TASK TO COMPLETE »
From the entries below, transcribe exactly the lines between the line holding "rewrite upsert_all_foldl. destruct" and the line holding "assert (Hrows : ∀", inclusive; skip all other lines.
============
(** [slices.Index] in the canonical order. *)
Definition refill_index (action : string) : Z :=
  match list_find (λ a, a = action) refill_order with
  | Some (i, _) => Z.of_nat i
  | None => -1
  end.

Definition quoted (s : string) : string :=
  String (Ascii.ascii_of_nat 34) (s +:+ String (Ascii.ascii_of_nat 34) EmptyString).

Fixpoint validate_refill (refill : list string) (seen : gset string) (previous : Z) : option string :=
  match refill with
  | [] => None
  | action :: refill =>
    if negb (bool_decide (action ∈ refill_order)) then
      Some ("unknown refill action " +:+ quoted action)
    else if decide (action ∈ seen) then Some ("duplicate refill action " +:+ quoted action)
    else if decide (refill_index action < previous) then
      Some "refill order must be promote_standby, probe_quarantined, refresh_subscription"
    else validate_refill refill ({[action]} ∪ seen) (refill_index action)
  end.

Definition Validate (p : HealPolicy) : option string :=
  if bool_decide (hp_MinHealthy p < 0) || bool_decide (hp_TargetSize p < 0)
     || bool_decide (hp_TargetSize p < hp_MinHealthy p) || bool_decide (100000 < hp_TargetSize p)
  then Some "capacity requires 0 <= min_healthy <= target_size <= 100000"
  else validate_refill (hp_Refill p) ∅ (-1).
Lemma journalled_around l : journalled l → ∀ i c err, l !! i = Some (c, err) → acts c = true →
  ∃ j a b e, i = S j ∧ l !! j = Some (Audit a, None) ∧ l !! S i = Some (Audit b, e) ∧
    au_Status a = "planned" ∧ names_call (au_GroupID a) (au_Action a) c ∧
    au_Status b = outcome err ∧ au_GroupID b = au_GroupID a ∧ au_At a ≤ au_At b.
Proof.
  induction 1 as [|a e l Ha Hl IH|a c err b e l ? ? ? ? ? ? Hl IH]; intros i c' err' Hi Hc; [done| |].
  - destruct i as [|i]; [naive_solver|]. destruct (IH i _ _ Hi Hc) as (j & a' & b' & e' & -> & ? & ?).
    by exists (S j), a', b', e'.
  - destruct i as [|[|[|i]]]; [naive_solver| |naive_solver|].
    + cbn in Hi. simplify_eq. by exists 0%nat, a, b, e.
    + destruct (IH i _ _ Hi Hc) as (j & a' & b' & e' & -> & ? & ?). by exists (S (S (S j))), a', b', e'.
Qed.

(** The actions of a trail with the instants of their planned audits. *)
Fixpoint executions (last : Z) (l : list heal_event) : list (heal_call * Z) :=
  match l with
  | [] => []
  | (Audit a, _) :: l => executions (au_At a) l
  | (c, _) :: l => (c, last) :: executions last l
  end.

Lemma executions_note a e l : ∀ last, executions last (l ++ [(Audit a, e)]) = executions last l.
Proof. induction l as [|[[] ?] l IH]; intros last; cbn; by rewrite ?IH. Qed.

Lemma executions_action a c err b e l : ∀ last, acts c = true →
  executions last (l ++ [(Audit a, None); (c, err); (Audit b, e)]) = executions last l ++ [(c, au_At a)].
Proof. intros last Hc. revert last. induction l as [|[[] ?] l IH]; intros last; cbn; [by destruct c|by rewrite ?IH..]. Qed.
(** Committing delivery progress is all or nothing and never blocked by a
    deleted subject: a database fault leaves every table as it was; otherwise the
    call succeeds, the consumer's cursor reaches the batch without ever moving
    back, and every state whose group and node still exist has a row at least as
    new as the state; journal rows and other consumers' cursors are untouched. *)
Theorem advance_commits_progress_with_state consumer seq ss now fault db :
  Forall (λ s, 0 < ns_Revision s) ss →
  let r := AdvanceHealthCursorWithState consumer seq ss now fault db in
  match fault with
  | Some e => r = (db, Err e)
  | None =>
    r.2 = Ok tt ∧ db_events r.1 = db_events db ∧
    (∀ s, s ∈ ss → state_key s ∈ db_subjects db → ∃ row,
       db_states r.1 !! state_key s = Some row ∧ ns_Revision s ≤ ns_Revision row) ∧
    (∀ c, c ≠ consumer → db_cursors r.1 !! c = db_cursors db !! c) ∧
    (consumer = "" ∨ seq ≤ 0 → db_cursors r.1 = db_cursors db) ∧
    (consumer ≠ "" → 0 < seq →
       db_cursors r.1 !! consumer = Some (match db_cursors db !! consumer with
                                          | Some old => Z.max old seq | None => seq end))
  end.
Proof.
  intros Hpos. unfold AdvanceHealthCursorWithState. destruct fault as [e|]; [done|].
  rewrite upsert_all_foldl. destruct (foldl_upsert_drop_frame ss now db) as (Hev & _ & Hcur).
  set (db1 := foldl (upsert_drop now) db ss) in *. cbn zeta.
  assert (Hrows : ∀ s, s ∈ ss → state_key s ∈ db_subjects db → ∃ row,
    db_states db1 !! state_key s = Some row ∧ ns_Revision s ≤ ns_Revision row).
  { intros s Hs Hsub. by apply foldl_upsert_drop_stores. }
  case_decide as Hskip; simpl; rewrite ?Hcur.
  - split_and!; [done|done|done|done|done|]. intros. naive_solver lia.
  - split_and!; [done|done|done| |done|].
    + intros c Hc. by rewrite lookup_insert_ne.
    + intros _ _. rewrite lookup_insert_eq. f_equal. destruct (db_cursors db !! consumer) as [old|]; [|done].
      destruct (decide (old < seq)); lia.
Qed.

(** ** Concrete runs *)
Module JournalExample.
Definition measured (node : Z) (ok : bool) (at_ : Z) : HealthEvent :=
  mkHealthEvent 0 node "" 0 "n" "probe" ok 12 "" at_ at_.
Definition failed_state (node rev : Z) : GroupNodeState := mkGroupNodeState 1 node [] true "down" 0 0 rev.
Definition journal3 : journal_db :=
  (AppendHealthEvent (measured 7 true 300) 300
    (AppendHealthEvent (measured 8 false 200) 200
      (AppendHealthEvent (measured 7 false 100) 100
        (mkJournal [] 1 {[ "group:1" := 1 ]} ∅ {[ (1, 7); (1, 8) ]})).1).1).1.

Lemma journal3_wf : journal_wf journal3.
Proof.
  do 3 apply AppendHealthEvent_wf. split; simpl; try done; try constructor.
Qed.
End JournalExample.
Import JournalExample.

Lemma journal_page_is_the_oldest_unread_witness :
  Forall (λ e, 1 < he_Seq e) (ListHealthEventsAfter 1 64 journal3) ∧
  length (ListHealthEventsAfter 1 64 journal3) = 2%nat.
Proof.
  split; [|vm_compute; reflexivity]. apply Forall_forall. intros e He.
  by apply (journal_page_is_the_oldest_unread 1 64 journal3 journal3_wf).
Defined.

Lemma state_writes_converge_witness :
  upsert_all [failed_state 7 5; failed_state 7 9; failed_state 8 6] 400 journal3 =
  upsert_all [failed_state 8 6; failed_state 7 9; failed_state 7 5] 400 journal3.
Proof.
  apply state_writes_converge.
  - apply (Permutation_rev [failed_state 7 5; failed_state 7 9; failed_state 8 6]).
  - repeat constructor.
  - refine (bool_decide_eq_true_1 _ _). vm_compute. reflexivity.
Defined.

Lemma advance_commits_progress_with_state_witness :
  db_cursors (AdvanceHealthCursorWithState "group:1" 3 [failed_state 7 5] 400 None journal3).1
    !! "group:1" = Some 3.
Proof.
  destruct (advance_commits_progress_with_state "group:1" 3 [failed_state 7 5] 400 None journal3)
    as (_ & _ & _ & _ & _ & Hcur); [repeat constructor|]. by apply Hcur.
Defined.
(** The body of the batch loop for one journal row. *)
Definition apply_event (e : HealthEvent) (s : subscription) : subscription :=
  let s1 := if decide (sub_cursor s + 1 < he_Seq e) then set_sub_gaps (sub_gaps s + 1) s else s in
  let s2 := if matches s1 e then deliver (healthResultEvent e) s1 else s1 in
  if decide (sub_cursor s2 < he_Seq e) then
    let s3 := set_sub_cursor (he_Seq e) s2 in
    if decide (sub_consumer s3 = "") then s3 else set_sub_pendingCursor (he_Seq e) s3
  else s2.

(** The batch loop; it gives up when the subscription was closed meanwhile. *)
Fixpoint apply_batch (closeAfter : option nat) (events : list HealthEvent) (s : subscription)
    : bool * subscription :=
  match events with
  | [] => (true, s)
  | e :: es =>
    let s1 := if decide (closeAfter = Some 0%nat) then close_subscription s else s in
    if sub_closed s1 then (false, s1)
    else apply_batch (pred <$> closeAfter) es (apply_event e s1)
  end.

Definition readJournal (env : environment) (journal : option journal_db) (s : subscription)
    : bool * subscription :=
  match journal with
  | None => (false, s)
  | Some db =>
    if sub_closed s || negb (sub_dirty s) || sub_cursorBlocked s then (false, s)
    else
      let s1 := set_sub_dirty false s in
      match env_readFault env with
      | Some _ =>
        (false, scheduleRetry (set_sub_dirty true (set_sub_readFailures (sub_readFailures s1 + 1) s1)))
      | None =>
        let events := ListHealthEventsAfter (sub_cursor s) (Z.of_nat healthEventReadBatch) db in
        match apply_batch (env_closeAfter env) events s1 with
        | (false, s2) => (false, s2)
        | (true, s2) => if decide (length events = healthEventReadBatch)
                        then (true, set_sub_dirty true s2) else (false, s2)
        end
      end
  end.

(** Commits the progress made so far together with the states it produced. *)
Definition flushCursor (env : environment) (journal : option journal_db) (s : subscription)
    : bool * subscription * option journal_db :=
  if sub_closed s || bool_decide (sub_consumer s = "") ||
     (bool_decide (sub_pendingCursor s = 0) && bool_decide (sub_pendingStates s = []))
  then (false, s, journal)
  else
    let pending := sub_pendingCursor s in
    let states := sub_pendingStates s in
    let s1 := set_sub_pendingStates [] s in
    match journal with
    | None => (false, s1, journal)
    | Some db =>
      match AdvanceHealthCursorWithState (sub_consumer s) pending states (env_now env)
              (env_commitFault env) db with
      | (db', Err _) =>
        let s2 := restoreStates states s1 in
        let s3 := set_sub_cursorBlocked true (set_sub_cursorFailures (sub_cursorFailures s2 + 1) s2) in
        (false, scheduleRetry s3, Some db')
      | (db', Ok _) =>
        let s2 := if decide (sub_pendingCursor s1 = pending) then set_sub_pendingCursor 0 s1 else s1 in
        (true, set_sub_cursorBlocked false s2, Some db')
      end
    end.

(** One iteration of the delivery loop; [true] asks for another one. *)
Definition step (env : environment) (journal : option journal_db) (s : subscription)
    : bool * subscription * option journal_db :=
  if sub_cursorBlocked s then
    let '(_, s1, j1) := flushCursor env journal s in (negb (sub_cursorBlocked s1), s1, j1)
  else match popInline s with
  | Some (event, s1) => (true, deliver event s1, journal)
  | None =>
    match readJournal env journal s with
    | (true, s1) => let '(_, s2, j2) := flushCursor env journal s1 in (true, s2, j2)
    | (false, s1) =>
      match flushCursor env journal s1 with
      | (true, s2, j2) => (true, s2, j2)
      | (false, s2, j2) =>
        match takeRefresh s2 with
        | (true, s3) =>
          (true, deliver (mkHealthResult "" 0 false 0 "" "" 0 (env_now env) true) s3, j2)
        | (false, s3) => (false, s3, j2)
        end
      end
    end
  end.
============
ANSWER »
  rewrite upsert_all_foldl. destruct (foldl_upsert_drop_frame ss now db) as (Hev & _ & Hcur).
  set (db1 := foldl (upsert_drop now) db ss) in *. cbn zeta.
  assert (Hrows : ∀ s, s ∈ ss → state_key s ∈ db_subjects db → ∃ row,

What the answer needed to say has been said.